Gundersen is accused of taking firearms from the Trinidad Police Department's evidence locker while acting as police chief between 1997 and 1999, then allegedly trading them and other guns to Southern California's Cinema Weaponry in exchange for a Heckler & Koch MP5 submachine gun and a silencer -- the same weapons Gundersen was just convicted in September of illegally possessing, according to Thrailkill.
”Basically, he took the weapons without authorization from the city or the Police Department of Trinidad,” Thrailkill said. “Nobody had authorized him to, first of all, have those in his possession and, secondly, to trade Trinidad evidence for illegal firearms.”
Now that his department has finished its report and charging recommendations, Thrailkill said the case is in the court of the District Attorney's Office.
”My understanding is that they're moving forward with it,” Thrailkill said. “Any final determination is in their hands.”
District Attorney Paul Gallegos was not available for comment by deadline.
Gundersen's attorney, Russell Clanton, also could not be reached by deadline.
In total, Thrailkill said his department is recommending Gundersen be charged with one count of embezzlement, four counts of felony grand theft by a public official, four counts of evidence tampering and one count of violating a court order.
In addition to being in touch with the DA's Office throughout the investigation, Thrailkill said his department also worked with the United States Bureau of Alcohol Tobacco and Firearms on the case.

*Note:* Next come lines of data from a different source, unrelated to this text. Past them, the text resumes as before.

(** X1: every POST made for a water-stress, pest-risk or low-battery
    alert is cut short: the JSON text has at least 258 characters, the
    body handed to [send_http_alert] is its first 255 characters (all
    that [json_buffer] holds) and the length handed over with it is the
    length of the whole text. *)
Theorem post_is_always_truncated (o : outside) (g : globals)
    (k : alert_type_t) (s : option sensor_data_t) (c : Q)
    (body : string) (len : Z) (ok : bool) :
  k <> ALERT_SYSTEM_ERROR ->
  In (EvPost body len ok) (snd (send_wireless_alert o g k s c)) ->
  body = substring 0 255 (alert_json_text (build_alert o g k s c))
  /\ len = Z.of_nat (String.length (alert_json_text (build_alert o g k s c)))
  /\ String.length body = 255%nat
  /\ 258 <= len.
Proof.
  intros Hk Hin.
  pose proof (alert_json_text_too_long o g k s c Hk) as Hlong.
  destruct (post_body o g k s c body len ok Hin) as [-> ->].
  split; [reflexivity|]. split; [reflexivity|].
  rewrite substring_0_length.
  generalize dependent
    (String.length (alert_json_text (build_alert o g k s c))).
  intros n Hn. lia.
Qed.

Lemma post_is_always_truncated_witness :
  String.length
    (substring 0 255
       (alert_json_text
          (build_alert all_ok (set_system_tick boot 300000) ALERT_PEST_RISK
                       (Some end_to_end_sample) (85 # 100)))) = 255%nat.
Proof.
  apply (post_is_always_truncated all_ok (set_system_tick boot 300000)
           ALERT_PEST_RISK (Some end_to_end_sample) (85 # 100)
           _ 288 true).
  - discriminate.
  - vm_compute. right. left. reflexivity.
Defined.

(** ** The rate limiter across the wrap of the tick counter *)

Lemma elapsed_modulo (last elapsed : Z) :
  0 <= elapsed < 2 ^ 32 ->
  to_uint32 (to_uint32 (last + elapsed) - last) = elapsed.
Proof.
  intros H. unfold to_uint32.
  rewrite Zminus_mod_idemp_l.
  replace (last + elapsed - last) with elapsed by lia.
  apply Z.mod_small. exact H.
Qed.

(** X2: the limiter measures the time since [last_alert_time] modulo
    2^32, so it stays right when [system_tick] has wrapped around below
    [last_alert_time]: a call made [elapsed] ms after the last sent alert
    is dropped without any outside call when [elapsed < 300000], and
    returns true exactly when [elapsed >= 300000] (300000 itself passes),
    the connection is or gets established, [snprintf] reports no error
    and the POST succeeds. *)
Theorem rate_limit_measures_elapsed_time (o : outside) (g : globals)
    (k : alert_type_t) (s : option sensor_data_t) (c : Q) (elapsed : Z) :
  0 <= elapsed < 2 ^ 32 ->
  system_tick g = to_uint32 (last_alert_time g + elapsed) ->
  (elapsed < MIN_ALERT_INTERVAL_MS ->
   send_wireless_alert o g k s c = (false, g, []))
  /\ (fst (fst (send_wireless_alert o g k s c)) = true <->
      MIN_ALERT_INTERVAL_MS <= elapsed
      /\ (wireless_connected g = true \/ connect_ok o = true)
      /\ snprintf_error o = false
      /\ http_ok o = true).
Proof.
  intros Hel Htick.
  rewrite send_wireless_alert_paths. cbv zeta.
  rewrite Htick, elapsed_modulo by exact Hel.
  destruct (Z.ltb_spec elapsed MIN_ALERT_INTERVAL_MS) as [Hlt | Hge].
  - split; [reflexivity|]. cbn [fst]. split; [discriminate|].
    intros [H _]. lia.
  - split; [lia|].
    destruct (wireless_connected g); [|destruct (connect_ok o)];
      try destruct (snprintf_error o); cbn [fst];
      try destruct (http_ok o);
      (split; [intros H; try discriminate H; auto
              | intros (H1 & [H2 | H2] & H3 & H4);
                reflexivity || discriminate]).
Qed.

Lemma rate_limit_measures_elapsed_time_witness :
  send_wireless_alert all_ok (mk_globals 500 true (2 ^ 32 - 1000))
                      ALERT_PEST_RISK None 0
  = (false, mk_globals 500 true (2 ^ 32 - 1000), []).
Proof.
  apply (rate_limit_measures_elapsed_time all_ok
           (mk_globals 500 true (2 ^ 32 - 1000)) ALERT_PEST_RISK None 0
           1500).
  - lia.
  - reflexivity.
  - reflexivity.
Defined.

(** ** Sequences of calls *)

Lemma dispatch_paths (g : globals) (i : intent) :
  let '(ret, g', tr) := dispatch g i in
  last_alert_time g' = (if ret then at_tick i else last_alert_time g)
  /\ (ret = true ->
      MIN_ALERT_INTERVAL_MS <= to_uint32 (at_tick i - last_alert_time g))
  /\ (wireless_connected g = true ->
      wireless_connected g' = true /\ forallb is_post tr = true)
  /\ (wireless_connected g' = true <->
      wireless_connected g = true \/ In (EvConnect true) tr).
Proof.
  unfold dispatch. rewrite send_wireless_alert_paths. cbv zeta.
  generalize (alert_json_text
                (build_alert (from_outside i)
                   (set_system_tick g (at_tick i)) (kind i) (snapshot i)
                   (score i))).
  intros text.
  cbn [set_system_tick system_tick last_alert_time wireless_connected].
  destruct (Z.ltb_spec (to_uint32 (at_tick i - last_alert_time g))
                       MIN_ALERT_INTERVAL_MS) as [Hlt | Hge].
  { cbn [last_alert_time wireless_connected forallb In].
    repeat split; try discriminate; auto. intros [H | []]. exact H. }
  destruct (wireless_connected g) eqn:Hconn;
    [|destruct (connect_ok (from_outside i))];
    try destruct (snprintf_error (from_outside i));
    try destruct (http_ok (from_outside i));
    unfold set_last_alert_time, set_connected;
    cbn [set_system_tick system_tick last_alert_time wireless_connected
         forallb In is_post andb];
    try rewrite Hconn;
    (split; [reflexivity|]); (split; [intros _; exact Hge || discriminate|]);
    (split; [intros H; try discriminate H; split; reflexivity|]);
    (split; [intros H; try discriminate H; auto
            | intros [H | H]; try discriminate H; try reflexivity;
              repeat (destruct H as [H | H]; try discriminate H);
              try contradiction]).
Qed.

(** X3: over every sequence of calls whose ticks are 32-bit values that
    never decrease and start at or after [last_alert_time], two delivered
    alerts are at least 300000 ms apart, and the first is delivered at
    least 300000 ms after the [last_alert_time] the sequence starts from
    (after tick 300000 when it starts from boot), whatever their kinds. *)
Theorem delivered_alerts_are_spaced (g : globals) (intents : list intent) :
  0 <= last_alert_time g ->
  nondecreasing (last_alert_time g) (map at_tick intents) ->
  Forall (fun i => at_tick i < 2 ^ 32) intents ->
  spaced (last_alert_time g) (delivered g intents).
Proof.
  revert g. induction intents as [|i rest IH]; intros g Hlast Hticks Hbound;
    simpl; [trivial|].
  simpl in Hticks. destruct Hticks as [Hle Hrest].
  inversion Hbound as [|? ? Hi Hbrest]; subst.
  pose proof (dispatch_paths g i) as H.
  destruct (dispatch g i) as [[ret g'] tr]. cbn [fst snd].
  destruct H as (Hl & Hsent & _).
  destruct ret.
  - cbn [app spaced]. split.
    + specialize (Hsent eq_refl).
      rewrite to_uint32_small in Hsent by lia. lia.
    + rewrite <- Hl. apply IH; [lia | rewrite Hl; exact Hrest | exact Hbrest].
  - cbn [app]. rewrite <- Hl. apply IH; [lia | | exact Hbrest].
    rewrite Hl. apply (nondecreasing_weaken (at_tick i)); assumption.
Qed.

Lemma delivered_alerts_are_spaced_witness :
  delivered boot
    [mk_intent 0 all_ok ALERT_LOW_BATTERY None 0;
     mk_intent 300000 all_ok ALERT_WATER_STRESS
               (Some end_to_end_sample) (85 # 100);
     mk_intent 330000 all_ok ALERT_PEST_RISK
               (Some end_to_end_sample) (85 # 100);
     mk_intent 600000 all_ok ALERT_PEST_RISK
               (Some end_to_end_sample) (85 # 100)]
  = [300000; 600000]
  /\ spaced 0 [300000; 600000].
Proof.
  split; [vm_compute; reflexivity|].
  apply (delivered_alerts_are_spaced boot
           [mk_intent 0 all_ok ALERT_LOW_BATTERY None 0;
            mk_intent 300000 all_ok ALERT_WATER_STRESS
                      (Some end_to_end_sample) (85 # 100);
            mk_intent 330000 all_ok ALERT_PEST_RISK
                      (Some end_to_end_sample) (85 # 100);
            mk_intent 600000 all_ok ALERT_PEST_RISK
                      (Some end_to_end_sample) (85 # 100)]).
  - cbn. lia.
  - cbn. lia.
  - repeat constructor.
Defined.

(** X4: the connection flag is only ever set.  Once
    [wireless_connected] is true, every later call of every sequence
    leaves it true and makes no connection attempt (its only possible
    outside call is the POST), so a link that drops is never
    re-established; and a call leaves the flag true exactly when it was
    true before or the call's own connection attempt succeeded. *)
Theorem connection_is_never_reopened :
  (forall g i,
      let '(_, g', tr) := dispatch g i in
      wireless_connected g' = true <->
      wireless_connected g = true \/ In (EvConnect true) tr)
  /\ (forall g intents,
         wireless_connected g = true ->
         Forall (fun r => wireless_connected (snd (fst r)) = true
                          /\ forallb is_post (snd r) = true)
                (dispatch_all g intents)).
Proof.
  split.
  - intros g i. pose proof (dispatch_paths g i) as H.
    destruct (dispatch g i) as [[ret g'] tr]. apply H.
  - intros g intents. revert g.
    induction intents as [|i rest IH]; intros g Hconn; simpl;
      constructor.
    + pose proof (dispatch_paths g i) as H.
      destruct (dispatch g i) as [[ret g'] tr]. cbn [fst snd].
      apply H. exact Hconn.
    + apply IH. pose proof (dispatch_paths g i) as H.
      destruct (dispatch g i) as [[ret g'] tr]. cbn [fst snd].
      destruct H as (_ & _ & H & _). apply H. exact Hconn.
Qed.

Lemma connection_is_never_reopened_witness :
  Forall (fun r => wireless_connected (snd (fst r)) = true
                   /\ forallb is_post (snd r) = true)
         (dispatch_all (mk_globals 300000 true 0)
            [mk_intent 300000
                       (mk_outside false false false zero_sensor_data)
                       ALERT_PEST_RISK None 1]).
Proof.
  apply (proj2 connection_is_never_reopened (mk_globals 300000 true 0)).
  reflexivity.
Defined.

(** X5: one call makes at most one connection attempt and at most one
    POST, the attempt first: its outside calls are none, a failed
    connect, a lone successful connect (when [snprintf] fails), one
    POST, or a successful connect followed by one POST.  When it posts,
    the value returned is the outcome of that single POST: a failed POST
    is not retried within the call. *)
Theorem one_attempt_per_call (o : outside) (g : globals)
    (k : alert_type_t) (s : option sensor_data_t) (c : Q) :
  let '(ret, _, tr) := send_wireless_alert o g k s c in
  (tr = [] /\ ret = false)
  \/ (tr = [EvConnect false] /\ ret = false)
  \/ (tr = [EvConnect true] /\ ret = false)
  \/ (exists body len, tr = [EvPost body len ret])
  \/ (exists body len, tr = [EvConnect true; EvPost body len ret]).
Proof.
  rewrite send_wireless_alert_paths. cbv zeta.
  generalize (alert_json_text (build_alert o g k s c)). intros text.
  destruct (to_uint32 (system_tick g - last_alert_time g)
            <? MIN_ALERT_INTERVAL_MS); [auto|].
  destruct (wireless_connected g); [|destruct (connect_ok o)];
    try destruct (snprintf_error o);
    solve [ auto 6
          | right; right; right; left; eauto
          | right; right; right; right; eauto ].
Qed.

Thrailkill said the department began investigating the case after the DA's Office turned up Trinidad Police Department evidence in the Blue Lake evidence storage facility while serving a search warrant on the property in February.
Gundersen was acquitted in September of 24 counts of spousal rape with the use of an intoxicant, but convicted of 11 lesser charges of battery and charges of illegally possessing both a submachine gun and a pistol with a silencer. He is scheduled to be sentenced Nov. 21.
There's also the chance Gundersen might see federal charges related to the cache of nearly 30 submachine guns found at the Blue Lake Police Department after his arrest.
ATF special agent Nina Delgadillo told the Times-Standard in a previous interview that she participated in an investigation into Gundersen, the findings of which were turned over to the U.S. Attorney's Office.
U.S. Attorney's Office spokesman Josh Eaton declined to comment on the matter, and the office has yet to officially file any charges.